Pourtant de nombreux clubs pourraient être plus gourmands, au moment de signer les conventions d’objectifs, éléments sine que none à l’obtention de subventions. Ces conventions étaient pendant longtemps signés en fonction des niveaux de performance : une qualification européenne, la présence en première division, etc. Aujourd’hui, ce n’est plus exclusivement le cas, et c’est là que les clubs féminins auraient tout à gagner. « Pendant longtemps on calculait la réussite d’une structure sur ses récompenses. Plus vous gagniez, plus vous aviez une enveloppe importante. Or aujourd’hui, on demande d’autres axes de développement. En particulier : Comment on attire d’autres licenciées, remarque la présidente de Femix’Sport, également vice-présidente de la Fédération Française de Cyclisme. Au niveau local, c’est toujours le cas, mais de moins en moins. Je pense que les collectivités vont également se tourner davantage vers des associations qui favorisent le développement du sport pour tous. » C’est pour ces raisons, qu’il est souvent demandé aux clubs, dans les conventions d’objectifs, de se rendre dans les établissements scolaires du département ou de la région pour promouvoir la pratique féminine. « Plus on mettra en avant le sport féminin, plus on donnera envie à des jeunes filles de s’y mettre. Et ainsi, la pratique de haut niveau pourra se développer avec un plus grand nombre de sportives », détaille Lewis Calmette.

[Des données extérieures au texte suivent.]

Definition mapBegin : M Walk ProtocolState :=
  reading K_MapBegin (λ '(key_type, value_type, size),
    _ ← push (Frame_map MapEnd key_type value_type size);
    _ ← write K_MapBegin (key_type, value_type, size);
    mret MapKey).

Definition mapKey : M Walk ProtocolState :=
  f ← back;
  if remaining_ f =? 0 then popReturnState
  else handleValue (elem_type_ f) MapValue.

Definition mapValue : M Walk ProtocolState :=
  f ← back;
  index ← gets (λ h, (length (stack_ (machine h)) - 1)%nat);
  _ ← ASSERT (negb (remaining_ f =? 0)) "stack_[index].remaining_ != 0";
  nextState ← handleValue (value_type_ f) MapKey;
  _ ← (if decide (nextState ≠ WaitForData) then dec_remaining index else mret tt);
  mret nextState.

Definition mapEnd : M Walk ProtocolState :=
  reading K_MapEnd (λ _, _ ← write K_MapEnd tt; popReturnState).

Definition setBegin : M Walk ProtocolState :=
  reading K_SetBegin (λ '(elem_type, size),
    _ ← push (Frame_list SetEnd elem_type size);
    _ ← write K_SetBegin (elem_type, size);
    mret SetValue).

Definition setValue : M Walk ProtocolState :=
  f ← back;
  index ← gets (λ h, (length (stack_ (machine h)) - 1)%nat);
  if remaining_ f =? 0 then popReturnState
  else
    nextState ← handleValue (elem_type_ f) SetValue;
    _ ← (if decide (nextState ≠ WaitForData) then dec_remaining index else mret tt);
    mret nextState.

Definition setEnd : M Walk ProtocolState :=
  reading K_SetEnd (λ _, _ ← write K_SetEnd tt; popReturnState).

Definition handleState : M Walk ProtocolState :=
  s ← gets (λ h, state_ (machine h));
  match s with
  | PassthroughData => passthroughData
  | MessageBegin => messageBegin
  | StructBegin => structBegin
  | StructEnd => structEnd
  | FieldBegin => fieldBegin
  | FieldValue => fieldValue
  | FieldEnd => fieldEnd
  | ListBegin => listBegin
  | ListValue => listValue
  | ListEnd => listEnd
  | MapBegin => mapBegin
  | MapKey => mapKey
  | MapValue => mapValue
  | MapEnd => mapEnd
  | SetBegin => setBegin
  | SetValue => setValue
  | SetEnd => setEnd
  | MessageEnd => messageEnd
  | StopIteration | WaitForData | Done => panic "not reachec"
  end.

Fixpoint run (fuel : nat) : M Walk ProtocolState :=
  match fuel with
  | O => panic "out of fuel"
  | S fuel =>
      s ← gets (λ h, state_ (machine h));
      if decide (s = Done) then mret Done
      else
        nextState ← handleState;
        if decide (nextState = WaitForData) then mret WaitForData
        else
          _ ← on_machine (λ s, s <| state_ := nextState |>);
          run fuel
  end.

(** ** ThriftCodec *)

Record ThriftCodec : Type := {
  transport_ : transport;
  protocol_ : protocol;
  metadata_ : option (MessageMetadata attachments);
  state_machine_ : option DecoderStateMachine;
  frame_started_ : bool;
  frame_ended_ : bool
}.
#[global] Instance ThriftCodec_eta : Eta ThriftCodec := fun c =>
  {| transport_ := transport_ c; protocol_ := protocol_ c; metadata_ := metadata_ c;
     state_machine_ := state_machine_ c; frame_started_ := frame_started_ c; frame_ended_ := frame_ended_ c |}.
Definition new_ThriftCodec : ThriftCodec :=
  {| transport_ := createTransport; protocol_ := createProtocol; metadata_ := None; state_machine_ := None;
     frame_started_ := false; frame_ended_ := false |}.

Abbreviation Dec := (ThriftCodec * buffer * MetadataImpl)%type.
Definition on_codec (f : ThriftCodec → ThriftCodec) : M Dec unit := modify (λ '(c, b, m), (f c, b, m)).
Definition get_codec {A} (f : ThriftCodec → A) : M Dec A := gets (λ '(c, _, _), f c).

Definition complete : M Dec unit :=
  on_codec (λ c, c <| state_machine_ := None |> <| frame_started_ := false |> <| frame_ended_ := false |>).

(** [transport_->decodeFrameStart(data, *metadata_)] *)
Definition frame_start (m : MessageMetadata attachments) : M Dec bool := λ '(c, b, md),
  match decodeFrameStart (transport_ c, b, m) with
  | (o, (t, b, m)) => (o, (c <| transport_ := t |> <| metadata_ := Some m |>, b, md))
  end.
Definition frame_end : M Dec bool := λ '(c, b, md),
  match decodeFrameEnd (transport_ c, b) with
  | (o, (t, b)) => (o, (c <| transport_ := t |>, b, md))
  end.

A condition que les infrastructures suivent. La France est déjà sous équipée en enceinte sportive. Elle compte en effet 320 000 équipements pour 16 370 896 licenciés, en 2019. Si bien sûr, tous n’ont pas l’utilité des infrastructures et que certaines peuvent servir à plusieurs personnes, il n’est pas rare de voir des équipes devoir se débrouiller dans des gymnases non taillés pour le professionnalisme. Pendant des années, le club de handball professionnel féminin de Nantes a dû jouer dans un gymnase peu propice à son developpement. Ainsi, il ne pouvait pas accueillir les télévisions, les soirs de grands matches. Ni même les rencontres européennes. Ces jours-là, l’équipe délocalisait dans une autre salle de la ville, attribuée aux garçons.

« Après la Coupe du monde de football, des jeunes filles ont frappé aux portes des clubs, mais les clubs ne pouvaient pas les accueillir car il n’y avait plus de créneaux. Or on ne va pas délaisser une équipe masculine pour offrir des créneaux à une équipe féminine… » pointe Marie-Françoise Potereaux.

A voir si les élections municipales vont permettre de changer les choses ? Au cours de la campagne, quelques maires n’ont pas hésité à placer le sport féminin dans leur programme. Ainsi à Bordeaux, le nouveau maire écologiste Pierre Hurmic voulait remettre à plat l’attribution des salles sportives pour favoriser la pratique féminine. Un pas vers un nouveau monde ? 

(1)Les footballeuses nationales ont récemment intenté leur Fédération en justice afin de percevoir les mêmes rémunérations que leurs homologues masculins. Elles ont pour l’heure était débouté de leur première demande, mais elles ont fait appel. Le jugement sera rendu en septembre prochain.